Southern Crossing:
A History of the American South, 1877-1906


"In its originality, its rich scholarship and sheer readability, Southern Crossing offers a fascinating overview of the South that should find much use in college classrooms and among more general readers." —Georgia Historical Quarterly

Edward Ayers's monumental history, The Promise of the New South, was praised by eminent historian Bertram Wyatt-Brown as "a work of frequently stunning beauty." Wyatt-Brown added: "The elegance and sensitivity that he achieves are typical of few historical works." Finalist for the 1992 National Book Award, the 1992 Pulitzer Prize for History, and the 1993 Southern Book Award, The Promise of the New South established Ayers as one of the foremost scholars of the American South. Here, in this revised edition, Ayers distills The Promise of the New South to offer an even more readable account of the New South.

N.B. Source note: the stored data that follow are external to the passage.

Lemma store_total (pton4 : bytes → option Z) (pton6 : bytes → option bytes) domain q ips t restore now us : okName domain → ips ≠ [] →
  q = kTypeA ∨ q = kTypeAaaa →
  ∃ c' M' r, storeInternal pton4 pton6 domain q ips t restore now us c = Done c' ∧
    room now cap (keyFor domain q) M M' ∧ ignoreTtl c' = ignoreTtl c ∧
    Refines c' cap (<[keyFor domain q := r]> M') ∧
    (parses pton4 pton6 q ips →
     r = specRec pton4 pton6 q now t ips (specUses restore (M !! keyFor domain q))).
Proof.
  intros Hname Hips Hq. destruct Hc as (p & Ha & (chains & free & Hh) & Hlen & Hpos).
  destruct (short_name _ Hname) as [Hd Hl]. unfold storeInternal. rewrite Ha, Hd, Hl.
  rewrite (bool_decide_eq_false_2 (ips = [])) by done. cbn [orb].
  assert (negb (q =? kTypeA) && negb (q =? kTypeAaaa) = false) as -> by (by destruct Hq as [-> | ->]).
  rewrite <- Hlen in *.
  destruct (upsert_spec p chains free M (c_str (lower domain)) q now us (meter c) Hh Hpos)
    as (i & p' & m' & chains' & free' & M' & r & -> & Hi & Hk & Hr & Hh' & Hroom & Hu & Hn).
  rewrite run_bind_done. cbv beta iota zeta. destruct (Z.ltb_spec (Z.of_nat i) 0); [lia|].
  assert (Hib : (i < length (nodes p'))%nat).
  { apply (wf_bound _ _ _ _ (holds_wf _ _ _ _ Hh')), elem_of_app. by left. }
  rewrite rdNode_in, run_bind_done by done. set (n := nodeAt (nodes p') i) in *.
  pose proof (holds_sized _ _ _ _ Hh' i) as Hok. fold n in Hok.
  destruct (writeRecord_spec pton4 pton6 q now t ips n Hq Hok) as (W1 & W2 & W3 & W4 & W5 & W7).
  set (w := writeRecord pton4 pton6 q now t ips n) in *.
  assert (Hun : uses n = default 0 (rUses <$> M !! (c_str (lower domain), q))).
  { rewrite <- Hu, <- Hr. done. }
  change (keyFor domain q) with (c_str (lower domain), q).
  destruct restore as [u|]; cbn [specUses].
  - pose proof (rewrite_record p' chains' free' M' _ r i (set_uses (if UINT32_MAX <? u then UINT32_MAX else u) w)
      Hh' Hi Hk W1 W2 ltac:(etrans; [exact W3|done]) W5) as [HR HL].
    eexists _, M', _. split; [done|]. split; [done|]. split; [done|]. split.
    { eexists. split; [done|]. split; [exact HR|split; [congruence|lia]]. }
    intros Hp. specialize (W7 Hp).
    replace (Z.min u UINT32_MAX) with (if UINT32_MAX <? u then UINT32_MAX else u)
      by (destruct (Z.ltb_spec UINT32_MAX u); lia).
    unfold recOf in W7 |- *. unfold specRec in W7 |- *. cbn in W7 |- *. congruence.
  - unfold bumpUse.
    pose proof (rewrite_record p' chains' free' M' _ r i (set_uses (sat1 (uses w)) w)
      Hh' Hi Hk W1 W2 ltac:(etrans; [exact W3|done]) W5) as [HR HL].
    eexists _, M', _. split; [done|]. split; [done|]. split; [done|]. split.
    { eexists. split; [done|]. split; [exact HR|split; [congruence|lia]]. }
    intros Hp. specialize (W7 Hp). rewrite <- Hun.
    unfold recOf in W7 |- *. unfold specRec in W7 |- *. cbn in W7 |- *. congruence.
Qed.

Lemma found_at p chains free i nm q : holds p chains free M → i ∈ concat chains →
  keyOf (nodeAt (nodes p) i) = (nm, q) → M !! (nm, q) = Some (recOf (nodeAt (nodes p) i)) ∧
  rdNode (nodes p) (Z.of_nat i) = Done (nodeAt (nodes p) i) ∧ (Z.of_nat i <? 0) = false.
Proof.
  intros Hh Hi Hk. split; [rewrite <- Hk; by apply (holds_in _ _ _ _ Hh)|].
  split; [|apply Z.ltb_ge; lia].
  apply rdNode_in, (wf_bound _ _ _ _ (holds_wf _ _ _ _ Hh)), elem_of_app. by left.
Qed.

Lemma lookup_total (ntop4 : Z → option bytes) (ntop6 : bytes → option bytes) domain q now us : okName domain →
  ∃ c', lookup ntop4 ntop6 domain q now us c =
    Done ((specLookup ntop4 ntop6 (ignoreTtl c) now (keyFor domain q) M).1, c') ∧
    ignoreTtl c' = ignoreTtl c ∧
    Refines c' cap (specLookup ntop4 ntop6 (ignoreTtl c) now (keyFor domain q) M).2.
Proof.
  intros Hname. destruct Hc as (p & Ha & (chains & free & Hh) & Hlen & Hpos).
  destruct (short_name _ Hname) as [Hd Hl]. unfold lookup. rewrite Ha, Hd, Hl. cbv zeta.
  unfold specLookup, keyFor. set (nm := c_str (lower domain)).
  destruct (findNode_spec _ _ _ _ (holds_wf _ _ _ _ Hh) nm q) as (z & w & -> & Hz).
  rewrite run_bind_done. cbv beta iota.
  destruct Hz as [[-> Hnone]|(i & l & -> & Hcl & Hi & Hk)].
  { change (-1 <? 0) with true. cbv iota. rewrite (holds_none _ _ _ _ Hh _ Hnone).
    eexists. split; [done|]. split; [done|]. exists p. split; [done|]. split; [by exists chains, free|done]. }
  assert (Hic : i ∈ concat chains) by (apply elem_concat; by exists (bucketOf p (hashName nm)), l).
  destruct (found_at p chains free i nm q Hh Hic Hk) as (-> & -> & ->).
  rewrite run_bind_done. cbv beta iota. set (n := nodeAt (nodes p) i) in *.
  change (specExpired (ignoreTtl c) now (recOf n)) with (expired (ignoreTtl c) now n).
  change (specAddresses ntop4 ntop6 (nm, q).2 (recOf n)) with (addresses ntop4 ntop6 q n).
  destruct (expired (ignoreTtl c) now n).
  { destruct (holds_unlink _ _ _ _ _ l i Hh Hcl Hi) as (p' & chains' & -> & Hh' & _ & Hn').
    rewrite run_bind_done. fold n in Hh'. rewrite Hk in Hh'.
    eexists. split; [done|]. split; [done|]. exists p'. split; [done|].
    split; [by exists chains', (i :: free)|]. split; [congruence|done]. }
  destruct (bool_decide (addresses ntop4 ntop6 q n = [])).
  { eexists. split; [done|]. split; [done|]. exists p. split; [done|]. split; [by exists chains, free|done]. }
  unfold bumpUse. cbv beta iota zeta. eexists. split; [done|]. split; [done|].
  pose proof (holds_sized _ _ _ _ Hh i) as Hok. fold n in Hok.
  pose proof (holds_in _ _ _ _ Hh i Hic) as HM. fold n in HM. rewrite Hk in HM.
  rewrite <- (insert_id M _ _ HM) in Hh.
  destruct (rewrite_record p chains free M _ _ i (set_uses (sat1 (uses n)) n) Hh Hic Hk) as [HR HL]; [done..|].
  eexists. split; [done|]. split; [exact HR|]. split; [congruence|done].
Qed.

Lemma erase_total domain q : domain ≠ [] →
  ∃ c', erase domain q c = Done (bool_decide (is_Some (M !! keyFor domain q)), c') ∧
    ignoreTtl c' = ignoreTtl c ∧ meter c' = meter c ∧ Refines c' cap (delete (keyFor domain q) M).
Proof.
  intros Hd. destruct Hc as (p & Ha & (chains & free & Hh) & Hlen & Hpos).
  unfold erase. rewrite Ha, bool_decide_eq_false_2 by done. cbv zeta.
  unfold keyFor. set (nm := c_str (lower domain)).
  destruct (findNode_spec _ _ _ _ (holds_wf _ _ _ _ Hh) nm q) as (z & w & -> & Hz).
  rewrite run_bind_done. cbn [fst].
  destruct Hz as [[-> Hnone]|(i & l & -> & Hcl & Hi & Hk)].
  { change (-1 <? 0) with true. cbv iota. rewrite (holds_none _ _ _ _ Hh _ Hnone).
    eexists. split; [done|]. split; [done|]. split; [done|]. exists p. split; [done|].
    rewrite delete_id by apply (holds_none _ _ _ _ Hh _ Hnone). split; [by exists chains, free|done]. }
  assert (Hic : i ∈ concat chains) by (apply elem_concat; by exists (bucketOf p (hashName nm)), l).
  destruct (found_at p chains free i nm q Hh Hic Hk) as (-> & _ & ->).
  destruct (holds_unlink _ _ _ _ _ l i Hh Hcl Hi) as (p' & chains' & -> & Hh' & _ & Hn').
  rewrite run_bind_done, Hk in *. rewrite bool_decide_eq_true_2 by done.
  eexists. split; [done|]. split; [done|]. split; [done|]. exists p'. split; [done|].
  split; [by exists chains', (i :: free)|]. split; [congruence|done].
Qed.

Lemma contains_total domain q : domain ≠ [] →
  contains domain q c = Done (bool_decide (is_Some (M !! keyFor domain q))).
Proof.
  intros Hd. destruct Hc as (p & Ha & (chains & free & Hh) & Hlen & Hpos).
  unfold contains. rewrite Ha, bool_decide_eq_false_2 by done. cbv zeta.
  unfold keyFor. set (nm := c_str (lower domain)).
  destruct (findNode_spec _ _ _ _ (holds_wf _ _ _ _ Hh) nm q) as (z & w & -> & Hz).
  rewrite run_bind_done. cbn [fst].
  destruct Hz as [[-> Hnone]|(i & l & -> & Hcl & Hi & Hk)].
  { by rewrite (holds_none _ _ _ _ Hh _ Hnone). }
  assert (Hic : i ∈ concat chains) by (apply elem_concat; by exists (bucketOf p (hashName nm)), l).
  destruct (found_at p chains free i nm q Hh Hic Hk) as (-> & _ & ->). done.
Qed.

Lemma entries_bound : ∃ p, arena c = Some p ∧ entries p = Z.of_nat (size M) ∧ (size M <= cap)%nat.
Proof.
  destruct Hc as (p & Ha & (chains & free & Hh) & Hlen & Hpos). exists p. split; [done|].
  pose proof (holds_size _ _ _ _ Hh) as Hs. split; [done|].
  rewrite (wf_entries _ _ _ _ (holds_wf _ _ _ _ Hh)) in Hs.
  pose proof (Permutation_length (wf_perm _ _ _ _ (holds_wf _ _ _ _ Hh))) as Hl.
  rewrite !length_app, length_seq in Hl. lia.
Qed.

End Refinement.

(** Input the cache refuses leaves it as it was. *)
Lemma store_refused pton4 pton6 domain q ips t restore now us c :
  domain = [] ∨ ips = [] ∨ (q ≠ kTypeA ∧ q ≠ kTypeAaaa) ∨ (kMaxNameLen <= length domain)%nat →
  storeInternal pton4 pton6 domain q ips t restore now us c = Done c.
Proof.
  intros H. unfold storeInternal. destruct (arena c); [|done].
  destruct (bool_decide _) eqn:E1; [done|]. destruct (bool_decide (ips = [])) eqn:E2; [done|].
  apply bool_decide_eq_false in E1, E2. cbn [orb].
  destruct (Z.eqb_spec q kTypeA), (Z.eqb_spec q kTypeAaaa); cbn [negb andb]; try done.
  all: cbv zeta; rewrite lower_length; destruct (Nat.leb_spec kMaxNameLen (length domain)); [done|].
  all: destruct H as [?|[?|[[? ?]|?]]]; done || lia.
Qed.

Ranging from the Georgia coast to the Tennessee mountains, from the power brokers to tenant farmers, Ayers depicts a land of startling contrasts—a time of progress and repression, of new industries and old ways. Ayers takes us from remote Southern towns, revolutionized by the spread of the railroads, to the statehouses where Democratic "Redeemers" swept away the legacy of Reconstruction; from the small farmers, trapped into growing nothing but cotton, to the new industries of Birmingham; from abuse and intimacy in the family to tumultuous public meetings of the prohibitionists. He explores every aspect of society, politics, and the economy, detailing the importance of each in the emerging New South. Here is the local Baptist congregation, the country store, the tobacco-stained second-class railroad car, the rise of Populism: the teeming, nineteenth-century South comes to life in these pages. And central to the entire story is the role of race relations, from alliances and friendships between blacks and whites to the spread of Jim Crow laws and disenfranchisement. Ayers weaves all these details into the contradictory story of the New South, showing how the region developed the patterns it followed for the next fifty years.

A vivid portrait of a society undergoing the sudden confrontation of the promises, costs, and consequences of modern life, this is an unforgettable account of the New South—a land with one foot in the future and the other in the past.